(* ===== verification/Prelude.v ===== *)
(** * TinyKV: a verification development

    TinyKV is a replicated key-value store.  Each region of the key space is a Raft
    group; a store persists the groups' logs and applies committed entries to its
    engine, a transaction layer encodes versions, locks and commits into plain keys
    and values, and a scheduler keeps track of the regions and stores and hands out
    ids and timestamps.  This library models the Raft package, the wire format of its
    messages, the storage of a Raft group on disk, the peers of a store and the handling of
    their messages, the router and the workers of a store and how it starts, snapshots from
    the leader to the follower, the storage format and latches of the transaction layer, and
    the scheduler: its B-tree, the regions and stores of the cluster, the id allocator, the
    timestamp oracle, what it keeps in etcd, the handlers of its service, its client in a
    store, and how a store bootstraps the cluster.

    ** Conventions

    Go code is translated to functions in state-passing style.  A call returns an
    [outcome]: a value, an error, a panic, or [OutOfFuel] for a loop written with
    fuel.  Panics are explicit: an index out of range, a nil dereference, a division
    by zero and a [panic] call all give [Panic].  A [uint64] is a [Z] with wrap-around
    ([⊞], [⊟]), an [int] is truncated by [int64].  Slices are lists where only their
    contents matter; [GoHeap] has slices over shared arrays for code that depends on
    aliasing.  [rand.Int], [rand.Intn], the clock and the capacity [append] chooses are
    parameters.

    Packages outside the repository are type classes with their documented behaviour as
    laws: [Etcd] with [EtcdLaws] (reads and atomic transactions) and [Badger] with
    [BadgerLaws] (reads, ordered iteration and atomic updates), each with a finite map as
    an instance.  Inside, [Storage] with [StorageLaws] is what the Raft package asks of a
    storage, with [MemoryStorage] and [PeerStorage] as instances, and [Codec] with
    [CodecLaws] what the engine asks of a protobuf message.  [KVBase] with [KVBaseLaws] is
    what the scheduler asks of its key-value base, and [SchedulerClient] with the contract
    [client_ok] what a node asks of the client of the scheduler.

    ** Files

    - [Prelude]: outcomes, record update, machine integers, slices, byte strings, the
      judgements [wp] and [wlp], and the tactics.  [GoMonad]: calls that change a state and
      may fail, as a monad, with partial and total judgements.
    - [Eraftpb], [Wire], [EraftpbWire]: the structs of
      [proto/pkg/eraftpb/eraftpb.pb.go] and their generated [Marshal], [Size] and
      [Unmarshal]; [WireFacts] and [EraftpbRound] prove the round trips, that
      [Unmarshal] of a message terminates, and that a length near [2^63] panics.
    - [RaftStorage]: the [Storage] interface of [raft/storage.go] as a type class with
      laws, and [MemoryStorage] as an instance.
    - [RaftLog]: [raft/log.go].  [Raft]: [raft/raft.go], one function per handler, and
      [Step].  [RawNode]: [raft/rawnode.go].
    - [RaftFacts], [RaftInv], [RaftAppend], [RaftSafe]: what the handlers
      may change, the invariant [raft_wf] and its preservation, and the receiver
      rules of the Raft paper ([raft_merge]) that [handleAppendEntries] refines.
    - [RaftProps], [RaftVote], [RaftConf], [RawNodeProps]: the properties of one peer:
      [Step] and [tick] never panic and keep committed entries, the leader's commit
      rule, votes and elections, membership changes, and that [Ready] and [Advance]
      hand out every committed entry once and in order.
    - [RaftCluster]: peers that exchange messages.  Two reachable states show that
      Election Safety and State Machine Safety do not hold for this code.  Its last part is a
      message of the state machine after it crossed the wire.
    - [Codec]: [kv/util/codec/codec.go]; decoding is exactly the inverse of encoding,
      and encoding keeps the byte order.
    - [Mvcc]: timestamped keys, locks and write records of [kv/transaction/mvcc].
    - [Latches]: [kv/transaction/latches/latches.go] with commands interleaved by a
      step relation: exclusion, all-or-none acquisition, and progress.
    - [Meta]: the keys of [kv/raftstore/meta/keys.go].
    - [BTree]: [scheduler/pkg/btree/btree.go].  [BTreeFacts], [BTreeShape], [BTreeInsert],
      [BTreeRemove], [BTreeIter]: ranks, the shape of nodes,
      and what each operation does to the items in order; [BTreeProps]: every history
      of calls behaves as on a sorted list, keeps the tree balanced, and the iterators
      visit exactly their range.
    - [Metapb], [RegionInfo], [RegionTree], [RegionsInfo]: [scheduler/server/core/region.go],
      [region_option.go] and [region_tree.go]; [RegionTreeProps] and [RegionsInfoProps]: the
      indices agree with a plain list of disjoint regions, scans and random choice.
      [RegionIndex]: the trees of regions of each store are exact.
    - [Store], [Cluster]: [store.go], [store_option.go] and [basic_cluster.go] of
      [scheduler/server/core], and [scheduler/server/cluster.go]; [ClusterProps]: which
      heartbeats are accepted and what they change, and the life of stores.
    - [Etcd], [IdAlloc]: the allocators of [scheduler/server/id/id.go] on several servers
      never hand out an id twice.  [Tso], [TsoProps]: likewise the timestamps of
      [scheduler/server/tso/tso.go].
    - [SchedStorage]: [scheduler/server/core/storage.go]; loading the stores page by page ends
      and finds each of them once, and [scheduler/server/kv/etcd_kv.go] is a key-value base.
      [SchedServer]: the handlers of [scheduler/server/grpc_service.go], the bootstrap
      and the change of leader of [server.go], and the rest of [cluster.go] and
      [cluster_worker.go], on the state of a server ([Server]).  [SchedServerProps]: a new
      leader has the stores and the configuration of the old one, a cluster is bootstrapped
      once, the safe point does not move back while requests do not overlap.  [SchedServerRun]: samples, and two updates of
      the safe point that overlap.
    - [SchedClient]: [kv/raftstore/scheduler_client/client.go] over a network that loses
      requests and answers.  [Node]: [kv/raftstore/node.go] and [bootstrap.go], where the
      process may die at every write and every call.  [NodeProps]: a start that was cut off is
      resumed, and where it is not.  [NodeRun]: samples, and runs against the server above.
    - [RaftServerpb], [Engine]: the persistent states of a peer on the wire, and write
      batches and messages in an engine ([kv/util/engine_util]).  [EngineIter]: its iterators
      over column families, and [DeleteRange], which deletes just the keys of its range.
    - [SnapFile]: snapshot files over a file system ([kv/raftstore/snap/snap.go],
      [snap_builder.go], [kv/util/file.go]), in the monad [smM].  [SnapMgr]: the snapshot
      manager, the region worker and the transfer of snapshots ([snap_manager.go],
      [runner/region_task.go], [raft_storage/snap_runner.go]).  [SnapProps]: building,
      reading, writing and saving.  [SnapTransfer]: a snapshot carries a region to another
      store, and which snapshots are idle.
    - [PeerStorage]: [kv/raftstore/peer_storage.go] and [meta/values.go];
      [PeerStorageProps]: reads, [SaveReadyState] and restarts, and samples.
    - [RaftCmdpb], [RaftstoreUtil]: the commands of [proto/pkg/raft_cmdpb], and the checks
      and errors of [kv/raftstore/util].
    - [Peer]: [kv/raftstore/peer.go], [ticker.go], [cmd_resp.go] and the regions of a store.
      [PeerMsg]: [kv/raftstore/peer_msg_handler.go], one function per method, on the state
      of a handler ([handler]: the peer, the regions of the store, and the list of what was
      sent).
    - [PeerProps]: applying committed entries is a fold over their commands, the same on
      every replica, and answers the waiting clients.  [PeerSplit]: a peer is created on what
      is on disk, also after a crash between two entries, and a split cuts a region in two.
      [PeerConf]: the members of the region and of the Raft group stay the same, and what
      becomes of a peer that is removed.  [PeerRun]: samples, and runs of a peer that lose an entry it
      acknowledged, an answer to a client, and the ability to change the membership.
    - [Runner]: the workers of [kv/raftstore/runner] that delete log entries, look for split
      keys and talk to the scheduler.  [RunnerProps]: compaction is invisible to the peer,
      split keys are balanced and keep versions together; its samples are in [PeerRun].
    - [PeerTickProps]: under the default configuration of [kv/config/config.go] a peer never
      reports its region on a tick.  [SnapRace]: a snapshot that is applied while the peer
      goes on can lose a write.
    - [RaftStore]: [kv/raftstore/raftstore.go], [router.go], [raft_worker.go],
      [store_worker.go] and the tick driver: a store ([raftstore]) with its peers, queues and
      engines, one function per worker, and the relation [running] in which they take turns.
      [RaftStoreProps]: the router knows live peers only, and an old message does not bring a
      destroyed peer back.  [RaftStoreStart]: a store starts with the regions it has on disk.
      [RaftStoreRun]: samples, and runs in which a replica is refused after a split and a
      command is dropped.

    ** Assumptions of the theorems

    [Step_safe] and the properties built on it assume the invariant and [msg_ok],
    which bounds indices away from [2^64] and asks of an append message that its
    entries are contiguous and do not contradict committed ones.  The second part is
    what a correct leader provides; since Election Safety fails in this code, no
    theorem derives it from the cluster.  Where log and message have entries with the
    same index and term the code takes those of the message; that these are the same in
    their data is Log Matching, a property of the cluster, and the premise [log_matching]
    of the exact part of [Step_safe] and [append_accepted] ([committed_data_overwritten]
    shows what happens without it).  Messages are delivered as values: an append
    message of the code points into the sender's log, and the model copies the
    entries when the message is sent.

    The theorems on regions ask that a region ends after it starts ([valid]), those on
    heartbeats that they are processed one after the other.  The id allocator is followed
    for fewer than [2^64 / 1000] steps and the timestamp oracle for fewer than [2^30]
    steps and up to a time horizon, so that nothing overflows;
    [first_sync_overflow] shows what happens without a horizon.  [ps_ok] bounds the
    indices of a peer storage away from [2^64] and [ready_ok] is what [Ready] provides: a
    contiguous run of entries that starts inside or right after the log, and no snapshot.

    The theorems on the message handler are for every encoding of commands ([cmdBytes],
    [cmdOf]) and of region states ([regionStateBytes], which is never empty).  [kv_entry]
    is an entry without data or with one well-formed command on keys, and not one of
    administration or of a change of membership; [user_entry] writes no key of the store's
    own.  [unanswerable] is the one case in which such entries make a peer panic.  [split_ok]
    is a split inside the region whose new id is not in use, [change_wf] a change of
    membership of a known type, and [indexed] says that the store has the region in its index.

    The theorems on snapshots are for encodings that can be decoded, for tables that are not
    empty when they have pairs, and for an engine that takes tables with different keys by
    putting their pairs.  They ask that the files of the snapshot are not there yet
    ([fresh]).  [log_keys] says that the keys in the range of a region's log are keys of
    entries.  [saved] says that the engines of a store that starts are as a store leaves
    them: regions are under their ids, and those that are not tombstones can be started.

    The theorems on the scheduler's storage are for encodings of stores and of the cluster that
    can be decoded, and for store ids below the largest one, which [LoadStores] does not reach
    ([ok_request]).  A node is started against a client that hands out ids that are not 0 and
    answers according to whether the cluster is bootstrapped ([client_ok]).  Any call may fail;
    a call that fails has had no effect, but for a [Bootstrap] whose answer is lost where
    [lossy] allows that.

    ** Fuel

    [Step] recurses at most once (a leadership transfer or a timeout starts an
    election), and two levels are enough ([StepF_enough]).  A varint has at most ten
    bytes.  [Unmarshal], [skip] and the codec loops get one round per input byte;
    [Message_Unmarshal_terminates], [EncodeBytes_enc] and [DecodeBytes_canonical]
    show that they do not run out.  Reading and writing a snapshot get a round for every
    file and every byte, an iterator one for every pair that is left.  A method of a B-tree
    gets two calls for every level, because a child may have to grow before the method goes on
    with it; the theorems of [BTreeProps] return a value for every history, so this is enough.
    [LoadStores] gets a page for every stored key and one more ([LoadStores_complete]).

    ** Not modelled

    Of the raftstore the shutdown of a store; of the scheduler its operators and schedulers,
    the coordinator, the heartbeat streams, and start-up over etcd.  Float weights and scores of stores, copy-on-write
    and the free list of B-tree nodes, errors of the engine and of etcd other than lost
    answers, gRPC and network code, the coprocessor and the other protobuf packages are
    left out as well.  Most methods of [MvccTxn] and [Scanner], the standalone storage and
    the server handlers have no body in the source.  Log output, [String] methods and
    error texts are left out. *)

From Stdlib Require Import ZArith Lia ZifyBool List Sorting.Permutation.
From stdpp Require Import base option list gmap tactics.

□ □ □

- **EXERCISE**
From the line containing "- [Store], [Cluster]: [store.go], [store_option.go]" down to the line containing "and finds each" in the material above, reproduce every line exactly, including the two end lines.

- **EXERCISE RESULT**
    - [Store], [Cluster]: [store.go], [store_option.go] and [basic_cluster.go] of
      [scheduler/server/core], and [scheduler/server/cluster.go]; [ClusterProps]: which
      heartbeats are accepted and what they change, and the life of stores.
    - [Etcd], [IdAlloc]: the allocators of [scheduler/server/id/id.go] on several servers
      never hand out an id twice.  [Tso], [TsoProps]: likewise the timestamps of
      [scheduler/server/tso/tso.go].
    - [SchedStorage]: [scheduler/server/core/storage.go]; loading the stores page by page ends
      and finds each of them once, and [scheduler/server/kv/etcd_kv.go] is a key-value base.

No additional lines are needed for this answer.